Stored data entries
○ ○ ○
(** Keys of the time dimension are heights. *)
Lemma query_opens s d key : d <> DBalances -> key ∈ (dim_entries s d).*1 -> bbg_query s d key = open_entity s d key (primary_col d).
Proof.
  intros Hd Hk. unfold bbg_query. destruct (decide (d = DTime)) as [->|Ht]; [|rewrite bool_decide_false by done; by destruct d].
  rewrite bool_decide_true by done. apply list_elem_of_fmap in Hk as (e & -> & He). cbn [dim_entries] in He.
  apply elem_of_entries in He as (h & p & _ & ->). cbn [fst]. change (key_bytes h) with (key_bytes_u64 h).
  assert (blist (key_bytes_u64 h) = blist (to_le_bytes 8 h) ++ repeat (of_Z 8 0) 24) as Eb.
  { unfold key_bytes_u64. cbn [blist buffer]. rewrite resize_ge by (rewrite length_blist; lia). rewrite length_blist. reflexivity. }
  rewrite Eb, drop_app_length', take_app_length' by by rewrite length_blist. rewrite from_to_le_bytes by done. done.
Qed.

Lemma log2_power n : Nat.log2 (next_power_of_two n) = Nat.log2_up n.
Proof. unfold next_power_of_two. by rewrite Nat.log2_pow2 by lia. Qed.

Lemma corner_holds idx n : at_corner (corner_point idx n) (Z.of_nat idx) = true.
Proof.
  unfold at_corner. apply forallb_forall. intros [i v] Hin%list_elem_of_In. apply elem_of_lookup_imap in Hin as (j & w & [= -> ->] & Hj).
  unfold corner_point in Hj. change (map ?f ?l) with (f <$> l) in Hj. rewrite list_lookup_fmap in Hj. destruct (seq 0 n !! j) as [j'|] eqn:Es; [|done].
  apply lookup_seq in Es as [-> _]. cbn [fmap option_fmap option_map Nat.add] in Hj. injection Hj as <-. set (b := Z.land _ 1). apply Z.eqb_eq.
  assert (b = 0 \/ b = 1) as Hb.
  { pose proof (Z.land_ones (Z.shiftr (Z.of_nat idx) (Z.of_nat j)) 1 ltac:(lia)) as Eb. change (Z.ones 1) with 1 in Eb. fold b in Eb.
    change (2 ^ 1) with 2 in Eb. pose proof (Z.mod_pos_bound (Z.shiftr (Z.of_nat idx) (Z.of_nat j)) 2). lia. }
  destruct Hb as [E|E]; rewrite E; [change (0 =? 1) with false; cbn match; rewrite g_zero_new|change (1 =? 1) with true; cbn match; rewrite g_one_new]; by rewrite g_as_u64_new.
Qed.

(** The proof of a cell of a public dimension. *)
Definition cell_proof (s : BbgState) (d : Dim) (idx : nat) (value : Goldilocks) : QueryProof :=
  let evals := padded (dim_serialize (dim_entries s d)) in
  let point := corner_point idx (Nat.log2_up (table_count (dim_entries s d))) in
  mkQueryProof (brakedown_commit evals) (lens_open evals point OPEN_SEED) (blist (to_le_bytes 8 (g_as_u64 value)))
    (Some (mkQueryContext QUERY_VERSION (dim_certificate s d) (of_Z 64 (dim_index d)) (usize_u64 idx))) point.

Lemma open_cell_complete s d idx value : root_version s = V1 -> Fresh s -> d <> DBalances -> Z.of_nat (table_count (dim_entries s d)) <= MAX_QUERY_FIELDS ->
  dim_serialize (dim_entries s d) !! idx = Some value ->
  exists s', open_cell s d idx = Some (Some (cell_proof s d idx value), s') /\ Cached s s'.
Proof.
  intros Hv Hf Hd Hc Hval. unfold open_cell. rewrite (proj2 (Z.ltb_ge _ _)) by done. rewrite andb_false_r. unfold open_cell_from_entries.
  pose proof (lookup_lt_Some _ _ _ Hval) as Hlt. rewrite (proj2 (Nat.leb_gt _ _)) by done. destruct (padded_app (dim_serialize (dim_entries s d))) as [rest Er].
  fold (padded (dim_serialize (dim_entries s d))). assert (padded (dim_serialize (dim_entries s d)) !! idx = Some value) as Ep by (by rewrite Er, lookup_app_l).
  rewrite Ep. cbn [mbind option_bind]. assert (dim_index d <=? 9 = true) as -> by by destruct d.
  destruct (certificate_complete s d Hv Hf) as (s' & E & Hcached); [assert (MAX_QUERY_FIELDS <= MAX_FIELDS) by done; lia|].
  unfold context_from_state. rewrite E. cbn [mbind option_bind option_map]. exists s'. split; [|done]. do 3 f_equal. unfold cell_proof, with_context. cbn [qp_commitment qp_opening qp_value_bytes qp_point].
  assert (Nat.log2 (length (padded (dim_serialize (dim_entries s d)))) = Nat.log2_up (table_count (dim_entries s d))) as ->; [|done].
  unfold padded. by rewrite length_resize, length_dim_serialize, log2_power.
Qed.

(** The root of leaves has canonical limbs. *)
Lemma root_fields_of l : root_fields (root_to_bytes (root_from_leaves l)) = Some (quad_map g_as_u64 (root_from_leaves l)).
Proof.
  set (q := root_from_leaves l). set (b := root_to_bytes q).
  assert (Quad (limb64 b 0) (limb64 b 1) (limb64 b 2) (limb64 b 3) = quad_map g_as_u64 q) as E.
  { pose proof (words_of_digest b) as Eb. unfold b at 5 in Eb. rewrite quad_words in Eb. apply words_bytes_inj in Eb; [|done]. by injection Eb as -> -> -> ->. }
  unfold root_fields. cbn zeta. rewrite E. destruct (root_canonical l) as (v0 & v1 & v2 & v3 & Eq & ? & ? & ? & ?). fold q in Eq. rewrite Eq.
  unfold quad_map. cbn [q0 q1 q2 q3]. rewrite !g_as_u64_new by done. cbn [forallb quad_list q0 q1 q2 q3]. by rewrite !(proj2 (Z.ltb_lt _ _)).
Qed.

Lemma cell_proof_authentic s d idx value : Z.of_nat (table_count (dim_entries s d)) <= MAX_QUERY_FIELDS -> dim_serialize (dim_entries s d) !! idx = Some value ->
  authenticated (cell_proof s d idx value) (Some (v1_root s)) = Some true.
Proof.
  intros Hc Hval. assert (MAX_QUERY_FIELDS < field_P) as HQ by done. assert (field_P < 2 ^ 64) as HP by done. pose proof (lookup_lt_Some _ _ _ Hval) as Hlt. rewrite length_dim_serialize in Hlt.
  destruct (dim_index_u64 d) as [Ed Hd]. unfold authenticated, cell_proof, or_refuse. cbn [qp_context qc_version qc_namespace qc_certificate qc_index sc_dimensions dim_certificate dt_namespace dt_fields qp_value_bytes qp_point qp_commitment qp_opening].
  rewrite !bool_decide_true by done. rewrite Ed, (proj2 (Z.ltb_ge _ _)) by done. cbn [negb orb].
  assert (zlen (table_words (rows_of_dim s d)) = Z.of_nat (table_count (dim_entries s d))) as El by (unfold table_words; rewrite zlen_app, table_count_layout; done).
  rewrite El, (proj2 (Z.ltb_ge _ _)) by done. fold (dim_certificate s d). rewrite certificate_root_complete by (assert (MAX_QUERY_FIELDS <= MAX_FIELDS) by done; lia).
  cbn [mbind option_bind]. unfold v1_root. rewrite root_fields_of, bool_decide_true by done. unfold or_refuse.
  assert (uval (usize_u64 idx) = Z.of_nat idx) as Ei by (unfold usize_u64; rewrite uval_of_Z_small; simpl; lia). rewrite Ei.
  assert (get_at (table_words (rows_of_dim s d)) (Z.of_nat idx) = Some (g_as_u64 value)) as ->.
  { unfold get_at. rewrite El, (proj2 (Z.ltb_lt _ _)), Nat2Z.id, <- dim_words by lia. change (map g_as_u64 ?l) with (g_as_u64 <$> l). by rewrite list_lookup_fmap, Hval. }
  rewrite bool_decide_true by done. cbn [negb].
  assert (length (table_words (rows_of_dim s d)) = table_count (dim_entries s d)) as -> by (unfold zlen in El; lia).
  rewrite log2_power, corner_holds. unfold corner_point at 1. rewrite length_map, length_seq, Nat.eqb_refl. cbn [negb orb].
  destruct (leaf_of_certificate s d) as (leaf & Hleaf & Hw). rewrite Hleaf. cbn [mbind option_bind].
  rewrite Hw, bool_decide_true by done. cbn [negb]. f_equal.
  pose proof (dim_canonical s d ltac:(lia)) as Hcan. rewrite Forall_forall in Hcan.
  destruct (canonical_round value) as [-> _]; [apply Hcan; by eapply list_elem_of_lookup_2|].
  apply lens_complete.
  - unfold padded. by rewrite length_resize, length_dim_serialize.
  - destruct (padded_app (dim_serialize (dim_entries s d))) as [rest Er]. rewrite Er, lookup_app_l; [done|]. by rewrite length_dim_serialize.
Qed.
○ ○ ○
* [AIM OF THE TASK]: Say how many lines in the records hold "evals", with the number as the whole reply.

* [YOUR RESPONSE]: 2